Greca recua, Ratinho consolida força e a oposição vê um tabuleiro ainda em aberto no Paraná

O ex-prefeito de Curitiba, Rafael Greca (MDB), retirou sua pré-candidatura ao governo do Paraná e foi oficializado como vice na chapa de Sandro Alex (PSD). A aliança, que conta com o apoio do atual governador Ratinho Junior, une os partidos na disputa pelo governo estadual.
Greca recua, Ratinho consolida força e a oposição vê um tabuleiro ainda em aberto no Paraná

Greca recua, Ratinho consolida força e a oposição vê um tabuleiro ainda em aberto no Paraná
Rafael Greca saiu da disputa pelo governo do Paraná, mas não do centro do jogo. Ao aceitar ser vice de Sandro Alex, o ex-prefeito de Curitiba transforma uma candidatura própria em ativo eleitoral para o grupo de Ratinho Junior — e redesenha a corrida estadual.

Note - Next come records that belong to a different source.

(** C6. In the record that [parse_vless_link] returns, the options under
    params are decoded from the query string of the link: every key
    occurs once and holds the first of the values that the query gives to
    it, every field of the query that is not empty has its key among
    them, and a key whose value is blank is kept with the empty text as
    its value. *)
Theorem query_decoding link info :
  parse_vless_link link = Ok info ->
  exists parsed options,
    urlparse link = Ok parsed
    /\ dict_get "params" info = Some (VDict options)
    /\ NoDup (map fst options)
    /\ (forall key,
          dict_get key options
          = option_map VStr (hd_error (values_for key (parse_qsl (query parsed)))))
    /\ (forall name_value,
          In name_value (split "&" (query parsed)) -> name_value <> "" ->
          In (parse_field name_value) (parse_qsl (query parsed))
          /\ exists v,
               dict_get (fst (parse_field name_value)) options = Some (VStr v))
    /\ (forall name,
          contains "=" name = false ->
          parse_field name = (unquote (replace_char "+" " " name), "")
          /\ parse_field (name ++ "=") = (unquote (replace_char "+" " " name), "")).
Proof.
  intros H.
  destruct (parse_vless_link_ok _ _ H)
    as (parsed & u & h & p & _ & Hp & _ & _ & _ & _ & _ & _ & ->).
  exists parsed, (first_values (parse_qs (query parsed))).
  repeat match goal with |- _ /\ _ => split end.
  - exact Hp.
  - apply record_params.
  - unfold first_values. rewrite map_map. simpl.
    change (map (fun kv => fst kv) (parse_qs (query parsed)))
      with (map fst (parse_qs (query parsed))).
    apply collect_NoDup. constructor.
  - intros key. now rewrite parse_qs_first, dict_get_first_pair.
  - intros name_value Hin Hne.
    pose proof (parse_qsl_keeps (query parsed) name_value Hin Hne) as Hkept.
    split; [exact Hkept|]. rewrite parse_qs_first.
    destruct (parse_field name_value) as [k v]. simpl.
    destruct (dict_get_in k v _ Hkept) as [w ->]. simpl. eauto.
  - apply parse_field_blank.
Qed.
Lemma elem_of_keys now pattern (d : gmap string Redis.entry) k :
  k ∈ Redis.keys now pattern d <->
  is_Some (Redis.get now k d) /\ Redis.glob pattern k = true.
Proof.
  unfold Redis.keys, Redis.get. rewrite list_elem_of_omap. split.
  - intros ([k' e] & Hin & Hk). apply elem_of_map_to_list in Hin. simpl in Hk.
    destruct (Redis.live now e) eqn:Hl; [|done]. simpl in Hk.
    destruct (Redis.glob pattern k') eqn:Hg; [|done]. injection Hk as ->.
    rewrite Hin, Hl. split; [by eexists|done].
  - intros [[e He] Hg]. destruct (d !! k) as [e'|] eqn:Hk; [|done].
    destruct (Redis.live now e') eqn:Hl; [|done].
    exists (k, e'). split; [by apply elem_of_map_to_list|]. simpl. by rewrite Hl, Hg.
Qed.

(** The rooms of the keys that hold a history at time [now]. *)
Definition history_rooms (now : Z) (d : gmap string Redis.entry) : list string :=
  Str.substring (String.length HISTORY_PREFIX) <$> Redis.keys now (HISTORY_PREFIX +:+ "*") d.

Lemma prefix_historyKey r : String.prefix HISTORY_PREFIX (historyKey r) = true.
Proof. unfold historyKey, HISTORY_PREFIX. str_norm. simpl. by destruct r. Qed.

Lemma history_prefix_match k :
  Redis.glob (HISTORY_PREFIX +:+ "*") k = true <->
  k = historyKey (Str.substring (String.length HISTORY_PREFIX) k).
Proof.
  rewrite glob_prefix by done. split.
  - apply prefix_substring.
  - intros Hk. rewrite Hk. apply prefix_historyKey.
Qed.

Lemma elem_of_history_rooms now d r :
  r ∈ history_rooms now d <-> is_Some (Redis.get now (historyKey r) d).
Proof.
  unfold history_rooms. rewrite list_elem_of_fmap. split.
  - intros (k & -> & Hk). apply elem_of_keys in Hk as [Hget Hg].
    apply history_prefix_match in Hg. by rewrite <- Hg.
  - intros Hget. exists (historyKey r). split; [done|].
    apply elem_of_keys. split; [done|]. by apply history_prefix_match.
Qed.

Lemma history_rooms_NoDup now d : NoDup (history_rooms now d).
Proof.
  unfold history_rooms. apply NoDup_fmap_2_strong; [|apply keys_NoDup].
  intros k k' Hk Hk' Heq.
  apply elem_of_keys in Hk as [_ Hk]. apply elem_of_keys in Hk' as [_ Hk'].
  apply history_prefix_match in Hk, Hk'. rewrite Hk, Hk'. by rewrite Heq.
Qed.

Lemma getRooms_unfold `{JSON} now w :
  getRooms now w =
    (w, Ret (history_rooms now (redis w),
             JSON_stringify (JObj [("rooms", JArr (JStr <$> history_rooms now (redis w)))]))).
Proof. unfold getRooms, bind, keys, on_redis, ret, history_rooms. by destruct w. Qed.

Section Reachable.

Context (cfg : Config) {codec : JSON}.

Let N := HISTORY_SIZE cfg.
Let TTL := HISTORY_TTL_SECONDS cfg.
Let L := RATE_LIMIT_PER_MIN cfg.
(** * MingHe buck converter serial protocol: framing, checksum and read-back

    A shallow embedding of [MingHeChecksum.cpp] and [MingHeBuckConverter.cpp].

    - A [char] is its byte value, a [Z] in [0, 256).  Whether the platform's
      [char] is signed does not matter for the operations used by the code:
      [counter_ += c] is taken modulo 256 either way, and [isupper],
      [isdigit] and the comparisons against character literals only
      succeed on byte values below 128.
    - [uint8_t], [uint32_t] arithmetic is arithmetic on [Z] followed by the
      explicit wrap-around [uint8] / [uint32].
    - The serial port is a clock in milliseconds together with the bytes
      still to come on the receive line, each with the delay that separates
      it from the previous one, and the log of the bytes written.
    - A C array that the code writes beyond its end has no defined result:
      the functions that can do so return [option], [None] standing for the
      undefined behaviour. *)

From Equations Require Import Equations.
From Stdlib Require Import Ascii String ZArith List Lia Bool.
From Stdlib Require DecimalFacts DecimalN.
Import ListNotations.
Local Open Scope Z_scope.

(** ** Machine integers and characters *)

Definition uint8 (x : Z) : Z := x mod 2 ^ 8.
Definition uint32 (x : Z) : Z := x mod 2 ^ 32.

(** Conversion of a [uint32_t] to [long] (32-bit two's complement). *)
Definition int32 (x : Z) : Z := (x + 2 ^ 31) mod 2 ^ 32 - 2 ^ 31.

(** The byte value of a character literal. *)
Definition ch (c : ascii) : Z := Z.of_N (N_of_ascii c).

Fixpoint bytes (s : string) : list Z :=
  match s with
  | EmptyString => []
  | String c r => ch c :: bytes r
  end.

Definition newline : Z := 10.
Definition carriage_return : Z := 13.

Definition isupper (c : Z) : bool := (ch "A" <=? c) && (c <=? ch "Z").
Definition isdigit (c : Z) : bool := (ch "0" <=? c) && (c <=? ch "9").
Definition isspace (c : Z) : bool := (c =? 32) || ((9 <=? c) && (c <=? 13)).

(** The bytes of a NUL-terminated string stored in an array. *)
Fixpoint cstring (m : list Z) : list Z :=
  match m with
  | [] => []
  | c :: r => if c =? 0 then [] else c :: cstring r
  end.

Fixpoint list_eqb (a b : list Z) : bool :=
  match a, b with
  | [], [] => true
  | x :: a', y :: b' => (x =? y) && list_eqb a' b'
  | _, _ => false
  end.

(** Array store [a[i] = v]; the array keeps its length. *)
Fixpoint store (i : nat) (v : Z) (a : list Z) : list Z :=
  match a, i with
  | [], _ => []
  | _ :: r, O => v :: r
  | x :: r, S j => x :: store j v r
  end.

Definition load (i : nat) (a : list Z) : Z := nth i a 0.

(** ** C library: number rendering and parsing *)

Fixpoint digits_of_uint (u : Decimal.uint) : list Z :=
  match u with
  | Decimal.Nil => []
  | Decimal.D0 r => ch "0" :: digits_of_uint r
  | Decimal.D1 r => ch "1" :: digits_of_uint r
  | Decimal.D2 r => ch "2" :: digits_of_uint r
  | Decimal.D3 r => ch "3" :: digits_of_uint r
  | Decimal.D4 r => ch "4" :: digits_of_uint r
  | Decimal.D5 r => ch "5" :: digits_of_uint r
  | Decimal.D6 r => ch "6" :: digits_of_uint r
  | Decimal.D7 r => ch "7" :: digits_of_uint r
  | Decimal.D8 r => ch "8" :: digits_of_uint r
  | Decimal.D9 r => ch "9" :: digits_of_uint r
  end.

(** [itoa(n, buf, 10)] and [ltoa(n, buf, 10)]: the characters stored before
    the terminating NUL. *)
Definition ltoa (n : Z) : list Z :=
  if n <? 0 then ch "-" :: digits_of_uint (N.to_uint (Z.to_N (- n)))
  else digits_of_uint (N.to_uint (Z.to_N n)).

Definition itoa (n : Z) : list Z := ltoa n.

Fixpoint skip_space (s : list Z) : list Z :=
  match s with
  | c :: r => if isspace c then skip_space r else s
  | [] => []
  end.

Fixpoint parse_digits (acc : Z) (s : list Z) : Z :=
  match s with
  | c :: r => if isdigit c then parse_digits (acc * 10 + (c - ch "0")) r else acc
  | [] => acc
  end.

(** [atol]: leading white space, an optional sign, then decimal digits up
    to the first other character (the NUL at the latest).  The 32-bit
    result wraps around. *)
Definition atol (s : list Z) : Z :=
  match skip_space s with
  | c :: r =>
      if c =? ch "-" then int32 (- parse_digits 0 r)
      else if c =? ch "+" then int32 (parse_digits 0 r)
      else int32 (parse_digits 0 (c :: r))
  | [] => 0
  end.

(** [atoi] is only applied to the two address characters, whose value is
    between -9 and 99 and fits every [int]. *)
Definition atoi (s : list Z) : Z := atol s.

(** ** MingHeChecksum.cpp *)

Module MingHeBuckConverterChecksum.

(** The state of the class is its one byte [counter_]. *)
Definition reset (counter_ : Z) : Z := 0.

Definition constructor : Z := reset 0.

(** [while (counter_ >= 26) counter_ -= 26;]  Every turn takes 26 off the
    counter, so a counter of value [n] allows at most [n] turns: with
    [turns] at least the counter, [turns = 0] is only reached with the
    loop condition false. *)
Fixpoint subtract_loop (turns : nat) (counter_ : Z) : Z :=
  match turns with
  | O => counter_
  | S turns' =>
      if 26 <=? counter_ then subtract_loop turns' (uint8 (counter_ - 26))
      else counter_
  end.

Definition addOutputCharacter (c : Z) (counter_ : Z) : Z :=
  let counter_ := uint8 (counter_ + c) in
  subtract_loop (Z.to_nat counter_) counter_.

Fixpoint addOutputString (s : list Z) (counter_ : Z) : Z :=
  match s with
  | [] => counter_
  | c :: r => if c =? 0 then counter_ else addOutputString r (addOutputCharacter c counter_)
  end.

Definition getChecksumCharacter (counter_ : Z) : Z := uint8 (counter_ + ch "A").

End MingHeBuckConverterChecksum.


(** ** The serial port (SoftwareSerial and the millisecond clock)

    [rx_line] lists the bytes that have not been read yet, in order of
    arrival.  The delay of a byte is the time in milliseconds between the
    arrival of the byte before it (or now, when that byte has arrived
    already) and its own arrival; a byte whose delay is 0 at the head of the
    line is in the receive buffer.  Time only passes where the code waits:
    in the polling loop of [readCharUntilTimeout], one millisecond per
    unsuccessful poll, and in [delay]. *)

Record SoftwareSerial := mkSerial {
  clock : Z;
  rx_line : list (Z * Z);
  tx_log : list Z
}.

(** The line after [n] milliseconds: the bytes due within [n] ms move into
    the receive buffer, the next one is [n] ms closer. *)
Fixpoint advance (n : Z) (line : list (Z * Z)) : list (Z * Z) :=
  match line with
  | [] => []
  | (d, b) :: rest =>
      if n <=? 0 then line
      else if d <=? n then (0, b) :: advance (n - Z.max d 0) rest
      else (d - n, b) :: rest
  end.

(** [n] milliseconds pass. *)
Definition elapse (n : Z) (p : SoftwareSerial) : SoftwareSerial :=
  mkSerial (clock p + n) (advance n (rx_line p)) (tx_log p).

Definition delay (ms : Z) (p : SoftwareSerial) : SoftwareSerial := elapse ms p.

(** [millis()] is a [uint32_t] and wraps around. *)
Definition millis (p : SoftwareSerial) : Z := uint32 (clock p).

Definition available (p : SoftwareSerial) : bool :=
  match rx_line p with
  | (d, _) :: _ => d <=? 0
  | [] => false
  end.

(** [peek()] and [read()] return -1 when nothing is in the buffer. *)
Definition peek (p : SoftwareSerial) : Z :=
  match rx_line p with
  | (d, b) :: _ => if d <=? 0 then b else -1
  | [] => -1
  end.

Definition read (p : SoftwareSerial) : Z * SoftwareSerial :=
  match rx_line p with
  | (d, b) :: rest =>
      if d <=? 0 then (b, mkSerial (clock p) rest (tx_log p)) else (-1, p)
  | [] => (-1, p)
  end.

Definition write (c : Z) (p : SoftwareSerial) : SoftwareSerial :=
  mkSerial (clock p) (rx_line p) (tx_log p ++ [c]).

(** ** MingHeBuckConverter.h *)

Definition MINGHE_PER_CHARACTER_TIMEOUT_MS : Z := 500.
Definition MINGHE_MAX_JUNK_CHARACTERS : Z := 32.
Definition MINGHE_COMMAND_MAMP_HOURS : Z := ch "a".
Definition MINGHE_COMMAND_RUNTIME : Z := ch "t".
Definition MINGHE_COMMAND_MACHINE_MODEL : Z := ch "z".
Definition MINGHE_POST_READ_DELAY_MS : Z := 5.
Definition REQUEST_GET : bool := false.
Definition REQUEST_SET : bool := true.
Definition MAMP_HOUR_TOLERANCE : Z := 100.
Definition SECOND_TOLERANCE : Z := 2.

Definition response_ok : list Z := bytes "ok".
Definition response_err : list Z := bytes "err".

(** The private members of the class. *)
Record MingHeBuckConverter := mkConverter {
  swserial_ : SoftwareSerial;
  checksum_ : Z;
  device_id_ : Z
}.

Definition with_serial (p : SoftwareSerial) (s : MingHeBuckConverter) :=
  mkConverter p (checksum_ s) (device_id_ s).

Definition with_checksum (k : Z) (s : MingHeBuckConverter) :=
  mkConverter (swserial_ s) k (device_id_ s).

(** The constructor, given the port it opens; [device_id] is a [uint8_t]. *)
Definition constructor (port : SoftwareSerial) (device_id : Z) : MingHeBuckConverter :=
  mkConverter port MingHeBuckConverterChecksum.constructor (uint8 device_id).

Definition resetDeviceId (device_id : Z) (s : MingHeBuckConverter) : MingHeBuckConverter :=
  mkConverter (swserial_ s) (checksum_ s) (uint8 device_id).

Definition checksum_reset (s : MingHeBuckConverter) : MingHeBuckConverter :=
  with_checksum (MingHeBuckConverterChecksum.reset (checksum_ s)) s.

Definition checksum_addOutputCharacter (c : Z) (s : MingHeBuckConverter) : MingHeBuckConverter :=
  with_checksum (MingHeBuckConverterChecksum.addOutputCharacter c (checksum_ s)) s.

Definition checksum_getChecksumCharacter (s : MingHeBuckConverter) : Z :=
  MingHeBuckConverterChecksum.getChecksumCharacter (checksum_ s).

(** ** MingHeBuckConverter.cpp: sending *)

Definition sendSerialChar (c : Z) (s : MingHeBuckConverter) : MingHeBuckConverter :=
  let s := checksum_addOutputCharacter c s in
  with_serial (write c (swserial_ s)) s.

(** The loop over [value] in [sendRequest]: every character up to the
    terminating NUL is sent. *)
Fixpoint sendSerialChars (p : list Z) (s : MingHeBuckConverter) : MingHeBuckConverter :=
  match p with
  | [] => s
  | c :: r => if c =? 0 then s else sendSerialChars r (sendSerialChar c s)
  end.

(** [value] is [None] for a null pointer.  [itoa] stores the digits of
    [device_id_] and a NUL into [char address[3]]: with three digits the
    NUL is written past the end of the array and the call has no defined
    result. *)
Definition sendRequest (set : bool) (command : Z) (value : option (list Z))
    (s : MingHeBuckConverter) : option MingHeBuckConverter :=
  let s := checksum_reset s in
  let s := sendSerialChar (ch ":") s in
  let address := itoa (device_id_ s) in
  if (3 <? Z.of_nat (length address) + 1) then None
  else
    let s :=
      if device_id_ s <? 10 then
        sendSerialChar (load 0 address) (sendSerialChar (ch "0") s)
      else
        sendSerialChar (load 1 address) (sendSerialChar (load 0 address) s) in
    let s := sendSerialChar (if set then ch "s" else ch "r") s in
    let s := sendSerialChar command s in
    let s :=
      match value with
      | Some p => sendSerialChars p s
      | None => s
      end in
    let s := with_serial (write (checksum_getChecksumCharacter s) (swserial_ s)) s in
    let s := with_serial (write newline (swserial_ s)) s in
    Some s.

(** ** MingHeBuckConverter.cpp: receiving *)

(** The polling loop of [readCharUntilTimeout]: one millisecond passes
    between a poll that finds the buffer empty and the next one. *)
Equations? wait_loop (timeout_ms start_millis : Z) (p : SoftwareSerial) : Z * SoftwareSerial
  by wf (Z.to_nat (uint32 timeout_ms - uint32 (millis p - start_millis))) lt :=
  wait_loop timeout_ms start_millis p with available p => {
    | true := let '(c, p') := read p in (uint8 c, p');
    | false with Z_ge_dec (uint32 (millis p - start_millis)) (uint32 timeout_ms) => {
        | left _ := (0, p);
        | right _ := wait_loop timeout_ms start_millis (elapse 1 p) } }.
Proof.
  unfold millis, elapse, uint32 in *; cbn [clock] in *.
  set (m := 2 ^ 32) in *.
  assert (Hm : 0 < m) by (unfold m; lia).
  pose proof (Z.mod_pos_bound timeout_ms m Hm).
  rewrite !Zminus_mod_idemp_l in *.
  pose proof (Z.mod_pos_bound (clock p - start_millis) m Hm).
  replace (clock p + 1 - start_millis) with ((clock p - start_millis) + 1) by lia.
  assert (E : (clock p - start_millis + 1) mod m = (clock p - start_millis) mod m + 1).
  { rewrite <- Zplus_mod_idemp_l. apply Z.mod_small. lia. }
  rewrite E. lia.
Qed.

Do lado governista, o movimento é tratado como reforço direto da máquina política do PSD e de seus aliados. A leitura é simples: Greca tinha capital próprio, aparecia como terceiro colocado e ocupava um espaço que agora passa a turbinar a chapa governista. CartaCapital resume o lance como um arranjo que deve “fortalecer o grupo do atual governador”.

Já no campo mais crítico, a ênfase recai menos na desistência em si e mais no tamanho da costura. A Gazeta do Povo destaca que PSD e MDB “oficializam Greca como vice ao governo do Paraná” e mostra uma aliança que vai além da foto principal: inclui acenos ao Senado, apoio cruzado entre partidos e a tentativa de montar uma frente mais ampla para 2026.

As falas públicas deixam claro o esforço para vender unidade. Greca chamou a aliança de “programática” e disse: “É uma honra e alegria servir ao Paraná”. Sandro Alex elevou o tom ao afirmar que o emedebista “não será um vice-governador, será um governador”. Ratinho Junior, por sua vez, enquadrou a escolha como uma garantia de continuidade, dizendo que os paranaenses “vão ficar em boas mãos”.

No fim, os dois lados concordam em um ponto essencial: a chapa ficou mais forte. A divergência está no enquadramento. Para os aliados, é consolidação de liderança. Para a oposição, é uma engenharia eleitoral robusta — mas ainda cercada por negociações em aberto, especialmente na disputa pelo Senado.